The visual novel elements inserted into Guilty Gear Xrd: Revelator are much appreciated. You can press triangle at any time to check in with Guilty Gear terminology, if this is your first encounter with the series. It’s also possible to press the L1 trigger to see any missed dialogue, in the event things are happening too fast or you need to step away. Of course, you can also pause and, if you’ve seen the story once before, skip to different chapters.
Perhaps the best part of Guilty Gear Xrd: Revelator’s story mode is the reward you get for watching. It gives you 50,000W$. That’s a good start to unlocking Raven in the Gallery, as he’s 200,000W$. I mean, I considered watching it satisfying enough. We get a deeper understanding of a number of characters who were fairly enigmatic prior to this entry. But knowing I can use Raven after spending a few hours sitting through what’s basically a well-executed Guilty Gear movie is event better. Also, it ends on a “to be continued,” so it leaves you wanting more.

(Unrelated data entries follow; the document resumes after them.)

(* ===== verification/StorageClient.v ===== *)
(** * The storage client and server as receivers of the transport

    [StorageClient::GetNodeId] and [EvictNode] from the call to the return
    (client/storage_client.cpp), and the two classes as [TransportReceiver]s. *)
From Stdlib Require Import ZArith Lia.
From stdpp Require Import prelude gmap.
From S2P Require Import Prelude Serialize Config StorageRpc Transport.

#[local] Open Scope cpp_scope.
#[local] Open Scope Z_scope.

(** A client panics when it gets a request. *)
#[global] Instance client_receiver : TransportReceiver client := {
  ReceiveRequest _ _ _ _ := None;
  ReceiveResponse := receive_response;
  Blocked := blocked;
}.
#[global] Instance server_receiver : TransportReceiver server := {
  ReceiveRequest s ty req resp :=
    '(s, out, len) ← receive_request s (MkRequest ty req) resp; Some (s, out, Z.of_nat len);
  ReceiveResponse s _ _ := s;
  Blocked _ := false;
}.

Section client.
Context {R : Type} `{Rpc R}.
Notation T := (transport R client).

Definition this (y : receiver) : M T client :=
  let! os := get objects in
  of_option undefined_behaviour (os !! y).
(** A store through a pointer into a message buffer. *)
Definition fill (b : buf) (off : nat) (bs : bytes) : M T unit :=
  let! r := get rpc in
  let! bs := of_option undefined_behaviour (poke (buf_bytes r b) off bs) in
  modify (λ t, with_rpc (write_buf (rpc t) b bs) t).

(** The constructor leaves [blocked] and the replies as they are in memory. *)
Definition new_storage_client (y : receiver) (memory : client) : M T unit :=
  modify (with_object y (MkClient 0 (blocked memory) (nodeIdReply memory) (evictNodeReply memory))) ;;
  Register y (-1).

(** [++lastReqId] *)
Definition next_request (y : receiver) : M T Z :=
  let! c := this y in
  let reqId := wrap64 (lastReqId c + 1) in
  modify (with_object y (MkClient reqId (blocked c) (nodeIdReply c) (evictNodeReply c))) ;;
  ret reqId.
Definition set_blocked (y : receiver) : M T unit :=
  let! c := this y in
  modify (with_object y (MkClient (lastReqId c) true (nodeIdReply c) (evictNodeReply c))).

Definition GetNodeId (yield : M T unit) (fuel : nat) (y : receiver) (coreIdx serverIdx : Z) : M T nodeid_t :=
  let! reqId := next_request y in
  let! b := GetRequestBuf (Z.of_nat sizeof_nodeid_request) (Z.of_nat sizeof_nodeid_response) in
  fill b 0 (put_le 8 reqId) ;;
  set_blocked y ;;
  let! _ := SendRequestToServer yield fuel y getNodeIdReqType serverIdx coreIdx (Z.of_nat sizeof_nodeid_request) in
  let! c := this y in
  let '(c, r) := get_node_id_return c coreIdx serverIdx in
  modify (with_object y c) ;;
  ret r.

Definition EvictNode (yield : M T unit) (fuel : nat) (y : receiver) (coreIdx serverIdx node_id : Z) (text : bytes) : M T bool :=
  let! reqId := next_request y in
  let! b := GetRequestBuf (Z.of_nat sizeof_evictnode_request) (Z.of_nat sizeof_evictnode_response) in
  fill b 0 (put_le 8 reqId) ;;
  fill b 8 (put_le 8 node_id) ;;
  fill b 16 text ;;
  set_blocked y ;;
  let! _ := SendRequestToServer yield fuel y evictNodeReqType serverIdx coreIdx (Z.of_nat sizeof_evictnode_request) in
  let! c := this y in
  ret (evictNodeReply c).
End client.
(* ===== verification/StoreFrame.v ===== *)
(** * What the tree leaves to its store

    The tree changes the store only through the operations of [StoreOps]: a property of stores that each of them keeps is
    kept by every operation of the tree, and by the programs that run on it. *)
From Stdlib Require Import ZArith Lia.
From stdpp Require Import prelude gmap.
From S2P Require Import Prelude StdMap Message NodeStore BeTree Iterator Serialize Driver.

#[local] Open Scope cpp_scope.

Record store_framed {St node} `{StoreOps St node} (P : St → Prop) : Prop := {
  sf_enter p d : keeps P (st_enter p d);
  sf_leave p : keeps P (st_leave p);
  sf_deref p : keeps P (st_deref p);
  sf_update p n : keeps P (st_update p n);
  sf_allocate n : keeps P (st_allocate n);
  sf_release p : keeps P (st_release p);
  sf_is_dirty p : keeps P (st_is_dirty p);
  sf_is_in_memory p : keeps P (st_is_in_memory p);
}.

Section arrow.
Context {St node : Type} `{StoreOps St node} (P : St → Prop) (HP : store_framed P).

Lemma keeps_arrow {A} p d (body : M St A) : keeps P body → keeps P (arrow p d body).
Proof.
  intros Hb. unfold arrow. apply keeps_bind; [apply HP|]. intros [] s Hs. specialize (Hb s Hs).
  destruct (body s) as [r s'|e s'|]; [| |done]; cbn in Hb; pose proof (sf_leave _ HP p s' Hb) as Hl; unfold bind; by destruct (st_leave p s').
Qed.
Lemma keeps_arrow_read p d : keeps P (arrow_read p d).
Proof. apply keeps_arrow, HP. Qed.
Lemma keeps_arrow_twice {A} p (f : node → node → M St A) : (∀ n1 n2, keeps P (f n1 n2)) → keeps P (arrow_twice p f).
Proof.
  intros Hf. apply keeps_arrow, keeps_bind; [apply HP|]. intros n1. apply keeps_arrow, keeps_bind; [apply HP|auto].
Qed.
Lemma keeps_arrow_modify p f : keeps P (arrow_modify p f).
Proof. apply keeps_arrow, keeps_bind; [apply HP|]. intros n. apply HP. Qed.
End arrow.
#[export] Hint Resolve keeps_arrow keeps_arrow_read keeps_arrow_modify : betree.

(** Takes an operation apart; [HP] is the frame. *)
Ltac stay HP :=
  repeat first
    [ solve [ auto 3 with betree ]
    | first [ apply (sf_enter _ HP) | apply (sf_leave _ HP) | apply (sf_deref _ HP) | apply (sf_update _ HP) | apply (sf_allocate _ HP)
            | apply (sf_release _ HP) | apply (sf_is_dirty _ HP) | apply (sf_is_in_memory _ HP) ]
    | match goal with |- keeps _ (arrow_twice _ _) => apply (keeps_arrow_twice _ HP); intros ? ? end
    | apply keeps_bind; [|intros ?]
    | apply keeps_catch_oor
    | match goal with |- keeps _ (match ?x with _ => _ end) => destruct x end ].

Section tree.
Context {K V : Type} `{KeyOps K} `{ValueOps V} {St : Type} `{StoreOps St (node K V)}.
Context (P : St → Prop) (HP : store_framed P).

Lemma keeps_get_pivot mp (k : K) : keeps P (get_pivot mp k).
Proof. unfold get_pivot. stay HP. Qed.
Hint Resolve keeps_get_pivot : betree.

(** ** [split] *)
Lemma keeps_split_counts (bet : betree V) (n : node K V) : keeps P (split_counts bet n).
Proof. unfold split_counts. stay HP. Qed.
Lemma keeps_move_elements p es es' z : keeps P (move_elements (K := K) (V := V) p es es' z).
Proof. revert z. induction es as [|e es IH]; intros z; cbn [move_elements]; stay HP. Qed.
Hint Resolve keeps_split_counts keeps_move_elements : betree.
Lemma keeps_fill_node fuel this p limit : ∀ ps es z, keeps P (fill_node (K := K) (V := V) fuel this p limit ps es z).
Proof. induction fuel as [|fuel IH]; intros ps es z; cbn [fill_node]; stay HP. Qed.
Lemma keeps_release_old result (k : K) : keeps P (release_old result k).
Proof. unfold release_old. stay HP. Qed.
Hint Resolve keeps_fill_node keeps_release_old : betree.
Lemma keeps_split_loop count this per : ∀ i ps es z result, keeps P (split_loop (K := K) (V := V) count i this per ps es z result).
Proof. induction count as [|count IH]; intros; cbn [split_loop]; stay HP. Qed.
Lemma keeps_set_child_sizes (result : pivot_map K) : keeps P (set_child_sizes result).
Proof. induction result as [|[k ci] result IH]; cbn [set_child_sizes]; stay HP. Qed.
Hint Resolve keeps_split_loop keeps_set_child_sizes : betree.
Lemma keeps_split (bet : betree V) this : keeps P (split bet this).
Proof. unfold split. stay HP. Qed.
Hint Resolve keeps_split : betree.

(** ** [flush] *)
Lemma keeps_child_total c : keeps P (child_total c).
Proof. unfold child_total. stay HP. Qed.
Lemma keeps_worth_flushing (bet : betree V) sz c : keeps P (worth_flushing bet sz c).
Proof. unfold worth_flushing. stay HP. Qed.
Hint Resolve keeps_child_total keeps_worth_flushing : betree.
Lemma keeps_flush_loop fl : (∀ p es, keeps P (fl p es)) → ∀ fuel (bet : betree V) this (k : K) valid, keeps P (flush_loop fl fuel bet this k valid).
Proof. intros Hfl fuel bet this k. induction fuel as [|fuel IH]; intros valid; cbn [flush_loop]; stay HP. Qed.
Lemma keeps_flush fuel (bet : betree V) : ∀ this es, keeps P (flush fuel bet this es).
Proof.
  induction fuel as [|fuel IH]; intros this es; cbn [flush]; [stay HP|].
  pose proof (keeps_flush_loop (flush fuel bet) IH). stay HP.
Qed.
Hint Resolve keeps_flush : betree.

(** ** [query] and the public operations *)
Lemma keeps_apply_updates (k : K) es : ∀ v : V, keeps P (apply_updates k v es).
Proof. induction es as [|[mk m] es IH]; intros v; cbn [apply_updates]; stay HP. Qed.
Hint Resolve keeps_apply_updates : betree.
Lemma keeps_query_node fuel (bet : betree V) : ∀ this (k : K), keeps P (query_node fuel bet this k).
Proof. induction fuel as [|fuel IH]; intros this k; cbn [query_node]; stay HP. Qed.
Hint Resolve keeps_query_node : betree.

Lemma keeps_new_betree a b c : keeps P (new_betree (K := K) (V := V) a b c).
Proof. unfold new_betree. stay HP. Qed.
Lemma keeps_upsert fuel (bet : betree V) opc (k : K) v : keeps P (upsert fuel bet opc k v).
Proof. unfold upsert. stay HP. Qed.
Lemma keeps_query fuel (bet : betree V) (k : K) : keeps P (query fuel bet k).
Proof. unfold query. stay HP. Qed.
End tree.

The Arcade mode’s Episodes are handled quite well too. It’s for people who want to learn more about the characters and world while more enjoying a more active experience as they go through Guilty Gear Xrd: Revelator. Almost every character’s Episode begins with a brief introduction, with many of them having mid-run additional story segments and an ending also continuing their adventure.
Keep in mind, I said almost. Jam Kuradoberi is left out. Everyone else has a storyline in their Arcade mode Episode. She doesn’t. Which doesn’t seem to make sense. Johnny’s a returning character, and his Episode was handled properly. Jam does appear in the Story mode. She’s clearly doing something during the events of the game. It’s odd she’s excluded here.
Guilty Gear Xrd: Revelator does a fantastic job of getting its message across, not counting the Jam situation. The story mode does a great job of continuing the story in a way that absolutely engages fans of the series. It covers every major character and there’s genuine growth and progress. The Arcade mode’s Episodes act as a nice supplement for almost every character as well. Plus, going through the story mode and the Arcade’s Episodes should give you enough W$ for Raven.
PlayStation 3 and PlayStation 4 owners in North America will get the game on June 7, 2016. People in Europe can start playing on June 10, 2016.